It seems LINKS needs huge RAM, and you may also want to try lrscaf, another long reads scaffolding tool.

In practice

background

  • An insect
  • The species: high heterogeneity, high AT, high repetition.
  • Genome size: male 790M, female 830M.

data

The Illumina data I used:

Source Insert size (bp) Avg. read size (bp) Raw bases (G) Raw reads (M) Sequencing depth
AV1, M 270 150 44.1 293.6 55.5
AV2, F 500 150 24.4 162.8 29.4
AV2, F 800 150 15.8 105.4 19.0
AV2, F 3k 114 10.4 91.8 12.5
AV2, F 5k 150 29.8 198.7 35.9
AV2, F 5k 114 11.5 101.2 13.8
AV2, F 10k 150 17.5 116.8 21.1
Total - - 153.5 1070.3 187.3

And the PacBio data:

Source Raw bases (G) Raw reads (M) Sequencing depth Avg.read size (bp) N50 (bp) N90 (bp) Note
AV3, F 15.2 20.1 18.31 7550 10046 4558 20170111
AV4, F 45.2 4.6 54.46 9798 17348 5702 20171224
Total 60.4 24.7 72.77 9115 14630 5310 -

Because we didn’t receive the data at the same time (first all Illumina data, then 20X PacBio data, finally another 50X PacBio data), we tried many different assembly strategies: Illumina-dominant, and PacBio-dominant.
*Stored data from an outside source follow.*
Lemma re2_complete text a b :
  two_fields text a b -> exists sm, regex_match text Range.re2 = Some sm.
Proof.
  intros (w1 & w2 & w3 & w4 & S1 & S2 & S3 & S4 & Ha & Hb & ->).
  unfold regex_match. rewrite re2_shape.
  rewrite <- (List.app_nil_r w4).
  eapply run_complete with (s' := MState _ [] _); [|reflexivity].
  eapply MSeq; [apply MBol; reflexivity|].
  apply Match_field_intro; try assumption. apply Match_colon_intro.
  apply Match_field_intro; try assumption.
  apply MEol. reflexivity.
Qed.

Lemma re3_none text :
  regex_match text Range.re3 = None <-> ~ exists a b c, three_fields text a b c.
Proof.
  split.
  - intros H (a & b & c & G). apply re3_complete in G as (sm & E). congruence.
  - intros H. destruct (regex_match text Range.re3) as [sm|] eqn:E; [|reflexivity].
    apply re3_sound in E as (a & b & c & G & _). exfalso. eauto.
Qed.

Lemma re2_none text :
  regex_match text Range.re2 = None <-> ~ exists a b, two_fields text a b.
Proof.
  split.
  - intros H (a & b & G). apply re2_complete in G as (sm & E). congruence.
  - intros H. destruct (regex_match text Range.re2) as [sm|] eqn:E; [|reflexivity].
    apply re2_sound in E as (a & b & G & _). exfalso. eauto.
Qed.

End PatternsAndGrammar.

(** ** std::stoi on integer literals *)

Section Stoi.

Import Regex Grammar.

Lemma take_digits ds : digits ds -> take_while isdigit ds = ds.
Proof.
  induction 1 as [|c ds Hc _ IH]; [reflexivity|]. simpl. now rewrite Hc, IH.
Qed.

(** The digits of a literal, read by the standard library and by the
    accumulation of [stoi], give the same number. *)
Lemma digits_value_decimal ds :
  digits ds ->
  exists d,
    NilEmpty.uint_of_string (string_of_list_ascii ds) = Some d /\
    (forall acc : positive,
        Z.pos (Pos.of_uint_acc d acc) = digits_value (Z.pos acc) ds) /\
    Z.of_N (Pos.of_uint d) = digits_value 0 ds.
Proof.
  induction 1 as [|c ds Hc _ (d & Hd & Hacc & H0)].
  - exists Nil. repeat split.
  - simpl string_of_list_ascii. simpl NilEmpty.uint_of_string. rewrite Hd.
    destruct c as [[|] [|] [|] [|] [|] [|] [|] [|]]; try discriminate Hc;
      (eexists; split; [reflexivity|]; split;
       [ intros acc; cbn [Pos.of_uint_acc digits_value]; rewrite Hacc; f_equal;
         match goal with
         | |- context [Z.of_nat (nat_of_ascii ?c)] =>
             let v := eval vm_compute in (Z.of_nat (nat_of_ascii c)) in
             change (Z.of_nat (nat_of_ascii c)) with v
         end; lia
       | cbn [Pos.of_uint digits_value Z.of_N];
         first [ exact H0 | rewrite Hacc; f_equal ] ]).
Qed.

Lemma stoi_literal a :
  int_literal a ->
  stoi a = if Int.in_intb (literal_value a) then Ok (literal_value a)
           else Throw (out_of_range "stoi").
Proof.
  intros (ds & Hne & Hds & Ha).
  destruct (digits_value_decimal ds Hds) as (d & Hd & _ & Hv).
  destruct ds as [|d0 ds']; [contradiction|].
  assert (Hd0 : isdigit d0 = true) by (inversion Hds; assumption).
  assert (Hsp : isspace d0 = false) by (apply digit_not_space; assumption).
  assert (Hm : Ascii.eqb d0 "-" = false).
  { destruct (Ascii.eqb_spec d0 "-") as [-> |]; [discriminate | reflexivity]. }
  assert (Hp : Ascii.eqb d0 "+" = false).
  { destruct (Ascii.eqb_spec d0 "+") as [-> |]; [discriminate | reflexivity]. }
  destruct Ha as [-> | ->].
  - unfold stoi. cbn [drop_while]. rewrite Hsp, Hm, Hp.
    rewrite (take_digits _ Hds).
    unfold literal_value.
    change (string_of_list_ascii (d0 :: ds'))
      with (String d0 (string_of_list_ascii ds')) in *.
    unfold NilEmpty.int_of_string. rewrite Hm, Hd. cbn [option_map].
    change (Z.of_int (Pos d)) with (Z.of_N (Pos.of_uint d)). rewrite Hv.
    reflexivity.
  - unfold stoi. cbn [drop_while].
    change (isspace "-") with false. cbv iota.
    change (Ascii.eqb "-" "-") with true. cbv iota.
    rewrite (take_digits _ Hds).
    unfold literal_value.
    change (string_of_list_ascii ("-"%char :: d0 :: ds'))
      with (String "-" (string_of_list_ascii (d0 :: ds'))).
    unfold NilEmpty.int_of_string.
    change (Ascii.eqb "-" "-") with true. cbv iota.
    rewrite Hd. cbn [option_map].
    change (Z.of_int (Neg d)) with (- Z.of_N (Pos.of_uint d)). rewrite Hv.
    reflexivity.
Qed.

Lemma read_fits a dflt :
  opt_int a -> fits_int a -> read a dflt = Ok (field_value a dflt).
Proof.
  intros [-> | Ha] Hf; [reflexivity|].
  pose proof (int_literal_nonempty a Ha) as Hne.
  unfold fits_int in Hf. destruct a as [|c a]; [contradiction|].
  cbn [read field_value] in *. rewrite (stoi_literal _ Ha).
  apply in_intb_spec in Hf. now rewrite Hf.
Qed.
We found ‘PacBio-dominant pipelines’ produced significantly good results, so we gradually gave up other pipelines and focused on exploring PacBio assemblers.
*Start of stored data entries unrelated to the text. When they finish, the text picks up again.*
(** X12. A 200 response has no sources exactly when no [generateContent]
    call was made, and then its answer is the fixed no-context message: an
    answer that came from the model always cites at least one source. *)
Theorem sources_empty_iff_fallback (w : World) (body : ChatBody)
    (answer : jsstring) (sources : list jsstring) (tr : list event) :
  handleChat w body
  = (Return {| res_status := 200%N; res_body := ChatOk answer sources |}, tr) →
  (sources = [] ↔ Forall (fun e => isGenerateCall e = false) tr)
  ∧ (sources = [] →
     answer = lit "I could not retrieve relevant context from the configured Vertex corpus. Try rephrasing your question.").
Proof.
  intros Hc. apply chat_inv in Hc. cbv zeta in Hc.
  destruct Hc as [(_ & _ & [=])|(_ & o1 & tr1 & Hr & Hcase)].
  pose proof (retrieve_no_generate _ _ _ _ _ Hr) as Hno.
  destruct o1 as [[|c cs]|e].
  - destruct Hcase as [-> [= -> ->]]. done.
  - destruct Hcase as (o2 & Hg & Hres).
    destruct o2 as [a|e]; injection Hres as ?; [|done]. subst.
    assert (Hne : sourcesOf (c :: cs) ≠ []).
    { intros E. assert (Hin : sourceUri c ∈ sourcesOf (c :: cs)).
      { unfold sourcesOf, Array_from. apply Set_new_elem. simpl. left. }
      rewrite E in Hin. by apply elem_of_nil in Hin. }
    apply generate_inv in Hg.
    destruct Hg as [(_ & ? & [=])|[(_ & ? & [=])|(tok & -> & _)]].
    split; [|done]. split; [done|].
    intros Hall. apply Forall_app in Hall as [_ Hall].
    apply Forall_cons in Hall as [_ Hall].
    apply Forall_cons in Hall as [Habs _]. discriminate Habs.
  - by destruct Hcase as [_ [=]].
Qed.

Lemma sources_empty_iff_fallback_witness :
  ∃ answer tr,
    handleChat
      (Scenario.worldOf
         (FetchResponse (Scenario.okResponse (Scenario.payloadOf [])))
         (FetchRejects NotAnError))
      (Scenario.ask NotAnArray)
    = (Return {| res_status := 200%N; res_body := ChatOk answer [] |}, tr)
    ∧ Forall (fun e => isGenerateCall e = false) tr.
Proof.
  set (w := Scenario.worldOf _ _).
  pose proof (sources_empty_iff_fallback w (Scenario.ask NotAnArray)) as H.
  destruct (handleChat w (Scenario.ask NotAnArray)) as [r tr] eqn:Hc.
  vm_compute in Hc. injection Hc as <- <-.
  eexists _, _. split; [reflexivity|].
  destruct (H _ _ _ eq_refl) as [Hiff _]. by apply Hiff.
Defined.

(** X13. What [/api/health] reports tells whether [/api/chat] is configured:
    the configuration check passes exactly when the reported project and
    corpus are not null and the reported location is not empty; the reported
    model always names a model; and the reported top-K is the one every
    [retrieveContexts] call carries. *)
Theorem health_reflects_config (env : ProcessEnv) :
  (∀ tr, requireVertexConfig env tr = (Return tt, tr)
         ↔ h_project (healthRoute env) ≠ None
           ∧ h_location (healthRoute env) ≠ []
           ∧ h_corpus (healthRoute env) ≠ None)
  ∧ (∃ model, model ≠ [] ∧ h_model (healthRoute env) = lit "vertex:" ++ model)
  ∧ (∀ w body r tr rq,
       processEnv w = env →
       handleChat w body = (r, tr) →
       CallRetrieve rq ∈ tr →
       rq_topK rq = h_topK (healthRoute env)).
Proof.
  split; [|split].
  - intros tr. rewrite config_ok_iff. simpl. unfold orNull.
    destruct (GOOGLE_CLOUD_PROJECT env), (VERTEX_RAG_CORPUS env);
      intuition congruence.
  - exists (VERTEX_MODEL env). split; [apply VERTEX_MODEL_nonempty|done].
  - intros w body r tr rq <- Hc Hin.
    by destruct (chat_retrieve_request _ _ _ _ _ Hc Hin) as [tok ->].
Qed.

Lemma health_reflects_config_witness :
  requireVertexConfig Scenario.envReadme [] = (Return tt, [])
  ∧ h_project (healthRoute Scenario.envReadme) = Some (lit "farmersmark-agriculture")
  ∧ h_topK (healthRoute Scenario.envReadme) = ofZ 4.
Proof.
  split; [|split; reflexivity].
  apply (proj1 (health_reflects_config Scenario.envReadme)).
  repeat split; vm_compute; discriminate.
Defined.

(** X14. Every string of a 200 response is trimmed: the answer has no white
    space at either end (the model text is trimmed, the two fixed answers
    have none), and neither has any of the sources. *)
Theorem response_strings_trimmed (w : World) (body : ChatBody)
    (answer : jsstring) (sources : list jsstring) (tr : list event) :
  handleChat w body
  = (Return {| res_status := 200%N; res_body := ChatOk answer sources |}, tr) →
  trim answer = answer ∧ Forall (fun u => trim u = u) sources.
Proof.
  intros Hc. apply chat_inv in Hc. cbv zeta in Hc.
  destruct Hc as [(_ & _ & [=])|(_ & o1 & tr1 & Hr & Hcase)].
  destruct o1 as [[|c cs]|e].
  - destruct Hcase as [_ [= -> ->]]. split; [vm_compute; reflexivity|constructor].
  - destruct Hcase as (o2 & Hg & Hres).
    destruct o2 as [a|e]; injection Hres as ?; [|done]. subst. split.
    + apply generate_inv in Hg.
      destruct Hg as [(_ & ? & [=])|[(_ & ? & [=])|(tok & _ & Hresp)]].
      cbv zeta in Hresp.
      destruct (generateContent w _) as [|resp]; [done|].
      destruct (ok resp); [|done].
      destruct (bodyJson resp) as [payload|]; [|done].
      injection Hresp as ->.
      unfold candidateText.
      destruct (candidates payload) as [[|cand ?]|]; simpl; try reflexivity.
      destruct (cand_content cand) as [ct|]; simpl; try reflexivity.
      destruct (parts ct) as [ps|]; simpl; try reflexivity.
      destruct (trim (join [] _)) as [|c' s'] eqn:E; [reflexivity|].
      simpl. rewrite <- E. apply trim_idemp.
    + apply retrieve_inv in Hr.
      destruct Hr as [(_ & ? & [=])|[(_ & ? & [=])|(tok & _ & Hresp)]].
      cbv zeta in Hresp.
      destruct (retrieveContexts w _) as [|resp]; [done|].
      destruct (ok resp); [|done].
      destruct (bodyJson resp) as [payload|]; [|done].
      injection Hresp as Hcs.
      pose proof (contextsOfPayload_clean payload) as Hclean.
      rewrite <- Hcs in Hclean.
      apply Forall_forall. intros u Hu.
      unfold sourcesOf, Array_from in Hu. rewrite Set_new_elem in Hu.
      apply list_elem_of_fmap in Hu as (c' & -> & Hc').
      rewrite Forall_forall in Hclean. by destruct (Hclean _ Hc') as (_ & _ & ?).
  - by destruct Hcase as [_ [=]].
Qed.

Lemma response_strings_trimmed_witness :
  ∃ tr,
    handleChat
      (Scenario.worldOf
         (FetchResponse (Scenario.okResponse
            (Scenario.payloadOf [Scenario.item (lit " Mulch. ") (Some (lit " doc1.pdf "))])))
         (FetchResponse (Scenario.okResponse (Scenario.answerOf [lit "  Use "; lit "mulch.  "]))))
      (Scenario.ask NotAnArray)
    = (Return {| res_status := 200%N;
                 res_body := ChatOk (lit "Use mulch.") [lit "doc1.pdf"] |}, tr)
    ∧ trim (lit "Use mulch.") = lit "Use mulch.".
Proof.
  set (w := Scenario.worldOf _ _).
  pose proof (response_strings_trimmed w (Scenario.ask NotAnArray)) as H.
  destruct (handleChat w (Scenario.ask NotAnArray)) as [r tr] eqn:Hc.
  vm_compute in Hc. injection Hc as <- <-.
  eexists. split; [reflexivity|].
  exact (proj1 (H _ _ _ eq_refl)).
Defined.

End ServerExtras.

(** ** More on the chat surface *)

Section SurfaceExtras.
Import JS ChatSurface.

Lemma onSubmit_start_None (st : State) :
  onSubmit_start st = None ↔ trim (input st) = [] ∨ loading st = true.
Proof.
  unfold onSubmit_start.
  destruct (trim (input st)) as [|c s]; [by split; auto|].
  destruct (loading st); [by split; auto|].
  split; [done|]. by intros [?|?].
Qed.

Lemma onSubmit_start_Some (st st1 : State) :
  onSubmit_start st = Some st1 →
  trim (input st) ≠ [] ∧ loading st = false
  ∧ st1 = {| messages := messages st
                         ++ [ {| id := uuids st; role := user;
                                 content := trim (input st); sources := None |} ];
             input := [];
             loading := true;
             abortRef := Some {| aborted := false |};
             uuids := S (uuids st);
             pending := Some {| rq_message := trim (input st);
                                rq_history := (fun m => (role m, content m))
                                              <$> transcript st |} |}.
Proof.
  unfold onSubmit_start.
  destruct (trim (input st)) as [|c s]; [done|].
  destruct (loading st); [done|].
  by intros [= <-].
Qed.


(** X15. The composer offers what the handlers accept: in a reachable state
    Send is enabled exactly when [onSubmit] would start a submission, a
    submit while it is disabled changes nothing, and Stop is shown exactly
    while a call is in flight. *)
Theorem composer_controls (st : State) :
  reachable st →
  (sendDisabled st = false ↔ is_Some (onSubmit_start st))
  ∧ (sendDisabled st = true → ∀ st', step st Submit st' → st' = st)
  ∧ (stopVisible st = true ↔ is_Some (pending st)).
Proof.
  intros Hreach.
  assert (Hd : sendDisabled st = true ↔ onSubmit_start st = None).
  { rewrite onSubmit_start_None. unfold sendDisabled.
    destruct (loading st), (trim (input st)); simpl; intuition congruence. }
  split; [|split].
  - destruct (onSubmit_start st) eqn:E.
    + split; [by eauto|]. intros _.
      destruct (sendDisabled st); [|done]. by pose proof (proj1 Hd eq_refl).
    + split; [|by intros [? [=]]]. intros Hf.
      rewrite (proj2 Hd eq_refl) in Hf. discriminate.
  - intros Hdis st' Hstep. apply Hd in Hdis.
    inversion Hstep; subst; [congruence|done].
  - pose proof (inflight_invariant st Hreach) as Hinv. unfold stopVisible.
    destruct (pending st).
    + destruct Hinv as [-> _]. split; eauto.
    + destruct Hinv as [-> _]. split; [done|]. by intros [? [=]].
Qed.

Lemma composer_controls_witness :
  sendDisabled initial = true
  ∧ sendDisabled (onChange initial (lit "When should I irrigate?")) = false
  ∧ is_Some (onSubmit_start (onChange initial (lit "When should I irrigate?"))).
Proof.
  split; [reflexivity|]. split; [reflexivity|].
  apply (proj1 (composer_controls (onChange initial (lit "When should I irrigate?"))
                  ltac:(eapply reach_step; [apply reach_initial|apply step_change]))).
  reflexivity.
Defined.



Lemma step_appends (st : State) (a : action) (st' : State) :
  step st a st' →
  messages st `prefix_of` messages st'
  ∧ length (messages st') ≤ S (length (messages st)).
Proof.
  intros Hstep.
  destruct Hstep as [st v|st st' Hs|st Hs|st|st rq r Hpend].
  - split; [done|simpl; lia].
  - apply onSubmit_start_Some in Hs as (_ & _ & ->). cbn [messages].
    split; [by eexists|]. rewrite length_app. simpl. lia.
  - split; [done|lia].
  - unfold onStop. destruct (abortRef st); (split; [done|simpl; lia]).
  - unfold onSubmit_resume, tryBlock, catchBlock.
    destruct r as [e|status [data|e]]; [|destruct (negb _)..];
      cbn -[lit]; (split; [by eexists|]); rewrite length_app; simpl; lia.
Qed.

(** X17. The transcript is append-only: an action never removes or changes a
    message, and adds at most one, at the end; so in every reachable state
    the transcript still starts with the greeting. *)
Theorem transcript_append_only (st : State) :
  reachable st →
  messages initial `prefix_of` messages st
  ∧ ∀ a st', step st a st' →
      messages st `prefix_of` messages st'
      ∧ length (messages st') ≤ S (length (messages st)).
Proof.
  intros Hreach. split; [|intros a st'; apply step_appends].
  induction Hreach as [|st a st' Hreach IH Hstep]; [done|].
  etrans; [exact IH|]. by apply step_appends in Hstep as [? _].
Qed.

Lemma transcript_append_only_witness :
  ∃ st1,
    onSubmit_start (onChange initial (lit "When should I irrigate?")) = Some st1
    ∧ messages initial `prefix_of` messages st1.
Proof.
  destruct (onSubmit_start (onChange initial (lit "When should I irrigate?")))
    as [st1|] eqn:Hs; [|vm_compute in Hs; discriminate].
  exists st1. split; [reflexivity|].
  apply transcript_append_only.
  eapply reach_step; [|apply step_submit; exact Hs].
  eapply reach_step; [apply reach_initial|apply step_change].
Defined.

(** X18. The history a submission sends is taken from the transcript before
    the new user message: it never holds the greeting (an assistant message
    with the greeting text, wherever it stands), it holds every other
    message, and the message sent is the trimmed input. *)
Theorem history_sent (st st1 : State) (rq : ChatRequest) :
  onSubmit_start st = Some st1 →
  pending st1 = Some rq →
  rq_message rq = trim (input st)
  ∧ ((assistant, starter) ∉ rq_history rq)
  ∧ (∀ m, m ∈ messages st → ((role m, content m) ≠ (assistant, starter)) →
          (role m, content m) ∈ rq_history rq)
  ∧ length (rq_history rq) ≤ length (messages st).
Proof.
  intros Hs Hp.
  apply onSubmit_start_Some in Hs as (_ & _ & ->). simpl in Hp.
  injection Hp as <-. simpl.
  split; [done|]. split; [|split].
  - intros Hin. apply list_elem_of_fmap in Hin as (m & Hm & Hin).
    apply list_elem_of_filter in Hin as [Hph _].
    unfold isPlaceholder in Hph. injection Hm as Hr Hc.
    rewrite <- Hr in Hph. rewrite bool_decide_eq_false in Hph. by apply Hph.
  - intros m Hin Hne. apply list_elem_of_fmap. exists m. split; [done|].
    apply list_elem_of_filter. split; [|done].
    unfold isPlaceholder. destruct (role m) eqn:Hr; [done|].
    apply bool_decide_eq_false. intros Hc. apply Hne. by rewrite Hc.
  - rewrite length_fmap. apply length_filter.
Qed.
This note is one of the attempts of ‘Illumina-dominant pipelines’, and I ran LINKS as a scaffoling tool, after runing MEGAHIT-SOAPdenovo successfully. I’ve tried so many with MEGAHIT, and I ran LINKS after every attempt. See Genome Assembly Pipeline: MEGAHIT & SOAPdenovo-fusion. I put two representative results here as a memo.

PS: I encountered a problem and solved with the help of the author: LINKS termineted with no error message when I used hybrid reads to scaffold.

The -t and -d are important for RAM consumption. I’ve tried -t with 5, 10, 20, and -t 20 works. -d didn’t matter in my case, so I just set lots of -d.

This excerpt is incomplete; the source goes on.